[Dataset entries]
____

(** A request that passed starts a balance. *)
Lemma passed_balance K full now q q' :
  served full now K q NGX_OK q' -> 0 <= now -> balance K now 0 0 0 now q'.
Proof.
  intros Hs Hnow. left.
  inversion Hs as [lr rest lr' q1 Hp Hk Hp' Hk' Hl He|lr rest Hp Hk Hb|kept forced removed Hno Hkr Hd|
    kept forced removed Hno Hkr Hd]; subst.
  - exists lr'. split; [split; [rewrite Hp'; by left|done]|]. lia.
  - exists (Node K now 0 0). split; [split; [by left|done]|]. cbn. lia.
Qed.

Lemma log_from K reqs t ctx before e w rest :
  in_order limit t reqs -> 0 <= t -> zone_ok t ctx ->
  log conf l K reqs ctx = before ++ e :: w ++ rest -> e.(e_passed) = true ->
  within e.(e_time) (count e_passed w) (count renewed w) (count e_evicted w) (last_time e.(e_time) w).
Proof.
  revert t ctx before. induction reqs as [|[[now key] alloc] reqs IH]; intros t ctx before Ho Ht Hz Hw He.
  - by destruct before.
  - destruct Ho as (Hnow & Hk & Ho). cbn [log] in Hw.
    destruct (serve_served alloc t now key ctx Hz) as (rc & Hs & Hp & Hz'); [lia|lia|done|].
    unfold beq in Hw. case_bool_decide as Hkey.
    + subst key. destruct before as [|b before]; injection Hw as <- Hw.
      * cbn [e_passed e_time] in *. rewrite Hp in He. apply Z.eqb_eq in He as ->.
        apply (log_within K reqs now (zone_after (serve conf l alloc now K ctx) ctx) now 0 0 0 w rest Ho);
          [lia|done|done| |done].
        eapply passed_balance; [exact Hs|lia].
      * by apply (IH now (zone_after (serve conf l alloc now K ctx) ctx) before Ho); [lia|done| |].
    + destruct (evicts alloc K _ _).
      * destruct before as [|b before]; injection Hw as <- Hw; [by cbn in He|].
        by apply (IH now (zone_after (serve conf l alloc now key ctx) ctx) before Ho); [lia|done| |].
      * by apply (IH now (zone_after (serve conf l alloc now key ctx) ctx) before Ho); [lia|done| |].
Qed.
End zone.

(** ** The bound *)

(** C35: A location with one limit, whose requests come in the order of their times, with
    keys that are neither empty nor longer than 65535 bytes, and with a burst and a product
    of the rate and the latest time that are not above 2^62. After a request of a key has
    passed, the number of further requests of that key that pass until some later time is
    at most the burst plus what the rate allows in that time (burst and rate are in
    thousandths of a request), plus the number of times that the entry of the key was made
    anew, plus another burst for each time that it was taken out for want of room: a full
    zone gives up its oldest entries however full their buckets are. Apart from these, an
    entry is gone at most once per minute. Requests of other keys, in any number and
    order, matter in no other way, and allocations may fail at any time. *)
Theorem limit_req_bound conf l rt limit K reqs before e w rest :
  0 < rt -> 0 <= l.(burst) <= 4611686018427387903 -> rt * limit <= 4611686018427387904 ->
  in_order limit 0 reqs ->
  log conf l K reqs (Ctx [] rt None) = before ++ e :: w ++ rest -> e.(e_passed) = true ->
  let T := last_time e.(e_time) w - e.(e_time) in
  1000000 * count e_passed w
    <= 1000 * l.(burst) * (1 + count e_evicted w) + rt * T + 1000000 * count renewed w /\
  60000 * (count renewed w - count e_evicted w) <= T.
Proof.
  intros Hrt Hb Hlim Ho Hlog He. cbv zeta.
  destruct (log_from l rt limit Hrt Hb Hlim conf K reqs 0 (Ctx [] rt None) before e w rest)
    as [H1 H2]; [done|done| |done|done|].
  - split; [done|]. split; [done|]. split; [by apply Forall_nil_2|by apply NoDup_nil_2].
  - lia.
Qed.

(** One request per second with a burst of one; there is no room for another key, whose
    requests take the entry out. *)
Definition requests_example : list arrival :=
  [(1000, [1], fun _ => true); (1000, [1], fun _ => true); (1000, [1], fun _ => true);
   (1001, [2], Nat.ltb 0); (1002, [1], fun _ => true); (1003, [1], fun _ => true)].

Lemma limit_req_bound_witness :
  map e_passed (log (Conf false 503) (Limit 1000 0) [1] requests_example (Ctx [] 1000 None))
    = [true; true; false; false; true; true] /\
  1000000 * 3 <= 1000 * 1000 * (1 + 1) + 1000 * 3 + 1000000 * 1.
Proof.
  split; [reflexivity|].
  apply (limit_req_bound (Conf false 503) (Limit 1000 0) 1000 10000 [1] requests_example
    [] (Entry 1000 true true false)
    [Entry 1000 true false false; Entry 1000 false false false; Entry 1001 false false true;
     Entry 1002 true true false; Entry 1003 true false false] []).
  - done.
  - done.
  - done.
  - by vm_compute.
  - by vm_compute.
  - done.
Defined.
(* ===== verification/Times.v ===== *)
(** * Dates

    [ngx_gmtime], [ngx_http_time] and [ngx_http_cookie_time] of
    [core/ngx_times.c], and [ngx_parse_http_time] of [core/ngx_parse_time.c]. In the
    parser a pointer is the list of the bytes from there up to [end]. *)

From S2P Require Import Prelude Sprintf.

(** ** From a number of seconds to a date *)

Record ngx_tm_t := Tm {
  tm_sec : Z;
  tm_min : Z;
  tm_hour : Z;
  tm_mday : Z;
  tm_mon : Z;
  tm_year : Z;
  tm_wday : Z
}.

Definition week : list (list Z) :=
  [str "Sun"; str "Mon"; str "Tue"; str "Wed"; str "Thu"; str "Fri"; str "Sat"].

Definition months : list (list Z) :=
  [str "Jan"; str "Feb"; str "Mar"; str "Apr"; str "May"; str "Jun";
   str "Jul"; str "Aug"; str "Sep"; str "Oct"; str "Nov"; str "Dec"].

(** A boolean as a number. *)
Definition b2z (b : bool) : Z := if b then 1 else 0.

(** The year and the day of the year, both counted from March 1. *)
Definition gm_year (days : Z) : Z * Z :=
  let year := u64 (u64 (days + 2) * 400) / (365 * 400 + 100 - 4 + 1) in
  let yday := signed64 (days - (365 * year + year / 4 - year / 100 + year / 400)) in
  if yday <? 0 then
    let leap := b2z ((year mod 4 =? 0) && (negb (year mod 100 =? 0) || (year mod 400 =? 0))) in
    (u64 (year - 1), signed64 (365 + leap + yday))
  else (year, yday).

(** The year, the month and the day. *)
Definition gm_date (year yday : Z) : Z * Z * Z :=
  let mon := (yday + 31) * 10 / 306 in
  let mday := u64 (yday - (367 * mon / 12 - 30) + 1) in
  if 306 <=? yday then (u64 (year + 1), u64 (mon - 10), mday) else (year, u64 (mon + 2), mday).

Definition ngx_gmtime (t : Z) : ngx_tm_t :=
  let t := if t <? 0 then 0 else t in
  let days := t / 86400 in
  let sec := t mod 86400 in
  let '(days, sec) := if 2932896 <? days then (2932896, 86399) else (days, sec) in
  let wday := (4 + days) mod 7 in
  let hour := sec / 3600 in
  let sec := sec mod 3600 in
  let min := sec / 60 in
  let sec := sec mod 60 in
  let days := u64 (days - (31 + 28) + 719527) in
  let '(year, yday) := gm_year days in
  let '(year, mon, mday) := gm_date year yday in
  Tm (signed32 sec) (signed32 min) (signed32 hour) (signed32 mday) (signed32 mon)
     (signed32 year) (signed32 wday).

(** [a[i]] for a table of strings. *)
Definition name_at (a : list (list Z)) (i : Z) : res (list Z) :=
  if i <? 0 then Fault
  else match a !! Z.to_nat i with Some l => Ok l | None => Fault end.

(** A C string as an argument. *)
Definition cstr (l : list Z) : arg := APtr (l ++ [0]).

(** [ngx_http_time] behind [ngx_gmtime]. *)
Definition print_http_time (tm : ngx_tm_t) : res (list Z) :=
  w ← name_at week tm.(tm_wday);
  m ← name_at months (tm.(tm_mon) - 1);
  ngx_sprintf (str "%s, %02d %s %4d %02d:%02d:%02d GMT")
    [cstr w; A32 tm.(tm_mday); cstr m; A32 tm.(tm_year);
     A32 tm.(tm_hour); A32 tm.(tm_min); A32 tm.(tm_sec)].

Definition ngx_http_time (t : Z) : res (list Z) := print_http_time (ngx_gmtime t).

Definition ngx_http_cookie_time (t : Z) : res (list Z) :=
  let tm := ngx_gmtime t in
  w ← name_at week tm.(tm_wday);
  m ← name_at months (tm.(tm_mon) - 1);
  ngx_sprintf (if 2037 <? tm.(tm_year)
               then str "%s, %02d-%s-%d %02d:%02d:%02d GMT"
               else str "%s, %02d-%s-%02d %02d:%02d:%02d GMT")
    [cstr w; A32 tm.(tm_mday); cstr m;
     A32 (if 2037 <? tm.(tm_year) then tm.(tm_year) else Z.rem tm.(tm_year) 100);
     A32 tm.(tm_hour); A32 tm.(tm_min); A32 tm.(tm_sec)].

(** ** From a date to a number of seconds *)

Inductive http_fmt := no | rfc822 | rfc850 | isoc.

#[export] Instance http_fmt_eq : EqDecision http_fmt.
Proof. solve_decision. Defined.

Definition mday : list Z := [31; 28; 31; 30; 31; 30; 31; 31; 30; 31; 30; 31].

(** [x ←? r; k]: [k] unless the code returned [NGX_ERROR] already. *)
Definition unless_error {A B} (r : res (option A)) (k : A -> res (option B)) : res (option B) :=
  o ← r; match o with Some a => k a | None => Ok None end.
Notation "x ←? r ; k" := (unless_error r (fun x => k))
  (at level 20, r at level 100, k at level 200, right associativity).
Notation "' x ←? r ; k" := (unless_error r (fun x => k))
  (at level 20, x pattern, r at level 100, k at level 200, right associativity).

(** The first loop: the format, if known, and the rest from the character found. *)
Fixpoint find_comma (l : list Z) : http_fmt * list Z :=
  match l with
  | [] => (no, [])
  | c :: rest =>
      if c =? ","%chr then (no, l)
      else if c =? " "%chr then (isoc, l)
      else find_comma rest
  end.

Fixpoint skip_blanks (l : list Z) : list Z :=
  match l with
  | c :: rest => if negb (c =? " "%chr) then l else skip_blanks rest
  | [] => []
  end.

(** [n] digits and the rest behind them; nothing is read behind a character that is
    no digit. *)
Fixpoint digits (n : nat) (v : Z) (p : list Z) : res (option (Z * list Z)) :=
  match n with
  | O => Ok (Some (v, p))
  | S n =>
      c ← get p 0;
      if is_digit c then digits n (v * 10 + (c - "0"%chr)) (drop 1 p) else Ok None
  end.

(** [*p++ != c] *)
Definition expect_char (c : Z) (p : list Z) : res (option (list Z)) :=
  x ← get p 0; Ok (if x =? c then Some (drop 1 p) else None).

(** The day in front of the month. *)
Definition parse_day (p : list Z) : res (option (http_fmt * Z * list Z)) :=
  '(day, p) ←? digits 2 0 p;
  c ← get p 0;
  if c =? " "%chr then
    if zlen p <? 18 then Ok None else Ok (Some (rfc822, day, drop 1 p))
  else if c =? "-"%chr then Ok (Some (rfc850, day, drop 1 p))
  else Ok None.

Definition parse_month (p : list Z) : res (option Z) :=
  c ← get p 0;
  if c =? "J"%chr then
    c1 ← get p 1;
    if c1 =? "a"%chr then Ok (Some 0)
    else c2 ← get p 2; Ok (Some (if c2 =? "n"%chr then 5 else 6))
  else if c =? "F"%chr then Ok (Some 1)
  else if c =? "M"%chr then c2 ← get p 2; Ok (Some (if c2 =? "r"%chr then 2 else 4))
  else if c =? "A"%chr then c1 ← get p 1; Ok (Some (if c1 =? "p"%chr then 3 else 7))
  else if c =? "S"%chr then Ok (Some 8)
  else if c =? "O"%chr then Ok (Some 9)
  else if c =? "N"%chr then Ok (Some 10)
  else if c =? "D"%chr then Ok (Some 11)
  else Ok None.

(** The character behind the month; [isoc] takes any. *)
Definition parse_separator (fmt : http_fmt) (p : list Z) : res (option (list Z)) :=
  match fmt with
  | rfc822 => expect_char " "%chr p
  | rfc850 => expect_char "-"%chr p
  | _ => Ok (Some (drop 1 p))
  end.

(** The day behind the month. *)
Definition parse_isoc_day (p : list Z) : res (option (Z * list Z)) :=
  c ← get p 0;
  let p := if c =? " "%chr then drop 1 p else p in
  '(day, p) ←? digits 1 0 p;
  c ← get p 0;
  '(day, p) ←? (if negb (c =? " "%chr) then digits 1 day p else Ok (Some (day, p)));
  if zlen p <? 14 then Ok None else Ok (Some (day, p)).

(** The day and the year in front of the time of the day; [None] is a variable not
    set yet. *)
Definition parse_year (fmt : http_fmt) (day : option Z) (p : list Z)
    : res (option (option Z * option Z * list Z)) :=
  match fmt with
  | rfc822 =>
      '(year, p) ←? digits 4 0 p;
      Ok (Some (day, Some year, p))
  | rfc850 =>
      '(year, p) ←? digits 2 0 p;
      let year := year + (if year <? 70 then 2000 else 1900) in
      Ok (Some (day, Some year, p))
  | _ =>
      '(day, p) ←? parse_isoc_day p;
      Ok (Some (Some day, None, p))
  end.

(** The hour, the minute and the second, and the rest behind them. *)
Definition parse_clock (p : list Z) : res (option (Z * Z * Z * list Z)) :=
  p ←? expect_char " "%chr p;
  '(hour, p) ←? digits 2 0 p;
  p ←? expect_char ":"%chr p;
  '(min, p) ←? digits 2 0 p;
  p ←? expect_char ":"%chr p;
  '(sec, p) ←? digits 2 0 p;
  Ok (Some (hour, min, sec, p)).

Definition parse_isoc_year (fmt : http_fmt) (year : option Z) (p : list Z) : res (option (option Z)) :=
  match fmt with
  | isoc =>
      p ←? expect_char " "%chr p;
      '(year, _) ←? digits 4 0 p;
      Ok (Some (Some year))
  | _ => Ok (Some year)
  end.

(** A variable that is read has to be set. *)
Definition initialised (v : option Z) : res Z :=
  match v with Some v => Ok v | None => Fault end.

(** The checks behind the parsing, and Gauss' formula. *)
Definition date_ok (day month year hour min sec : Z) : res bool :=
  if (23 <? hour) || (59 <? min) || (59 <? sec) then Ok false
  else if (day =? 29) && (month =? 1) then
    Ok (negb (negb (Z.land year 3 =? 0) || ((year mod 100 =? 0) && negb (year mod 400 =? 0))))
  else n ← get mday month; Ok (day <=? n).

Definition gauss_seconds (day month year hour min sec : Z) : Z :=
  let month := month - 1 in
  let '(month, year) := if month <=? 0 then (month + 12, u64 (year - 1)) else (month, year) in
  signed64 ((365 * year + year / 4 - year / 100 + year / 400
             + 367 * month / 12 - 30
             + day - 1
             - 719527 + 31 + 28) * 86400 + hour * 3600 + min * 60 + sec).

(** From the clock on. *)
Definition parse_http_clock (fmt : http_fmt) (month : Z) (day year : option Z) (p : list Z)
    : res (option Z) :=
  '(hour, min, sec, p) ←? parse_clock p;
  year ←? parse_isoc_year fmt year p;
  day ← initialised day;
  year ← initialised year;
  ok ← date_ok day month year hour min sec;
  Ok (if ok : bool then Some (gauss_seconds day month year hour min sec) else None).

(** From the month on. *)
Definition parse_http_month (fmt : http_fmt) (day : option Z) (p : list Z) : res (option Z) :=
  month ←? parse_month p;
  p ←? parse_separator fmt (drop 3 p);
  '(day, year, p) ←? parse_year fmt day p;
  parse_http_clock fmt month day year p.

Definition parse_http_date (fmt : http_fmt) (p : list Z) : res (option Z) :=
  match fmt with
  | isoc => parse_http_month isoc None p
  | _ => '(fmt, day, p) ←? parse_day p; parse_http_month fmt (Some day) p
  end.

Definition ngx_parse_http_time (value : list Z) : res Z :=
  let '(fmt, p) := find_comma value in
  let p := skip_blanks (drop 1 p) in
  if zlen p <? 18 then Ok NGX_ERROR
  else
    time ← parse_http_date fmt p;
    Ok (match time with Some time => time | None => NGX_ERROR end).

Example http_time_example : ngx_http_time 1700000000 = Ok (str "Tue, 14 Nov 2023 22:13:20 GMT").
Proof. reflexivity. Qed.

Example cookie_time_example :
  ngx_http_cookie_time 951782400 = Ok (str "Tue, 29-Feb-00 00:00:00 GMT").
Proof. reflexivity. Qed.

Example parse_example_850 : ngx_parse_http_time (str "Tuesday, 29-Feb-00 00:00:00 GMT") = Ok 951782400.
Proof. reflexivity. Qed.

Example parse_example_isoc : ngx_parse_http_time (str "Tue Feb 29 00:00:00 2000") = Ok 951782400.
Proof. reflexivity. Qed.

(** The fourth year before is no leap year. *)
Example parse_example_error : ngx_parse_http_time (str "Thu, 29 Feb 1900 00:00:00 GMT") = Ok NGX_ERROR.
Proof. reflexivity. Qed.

____

Required work
Exactly and only the lines from the line containing "Example parse_example_isoc : ngx_parse_http_time" through the last line of the entries should be copied, both ends included.

Answer space
Example parse_example_isoc : ngx_parse_http_time (str "Tue Feb 29 00:00:00 2000") = Ok 951782400.
Proof. reflexivity. Qed.

(** The fourth year before is no leap year. *)
Example parse_example_error : ngx_parse_http_time (str "Thu, 29 Feb 1900 00:00:00 GMT") = Ok NGX_ERROR.
Proof. reflexivity. Qed.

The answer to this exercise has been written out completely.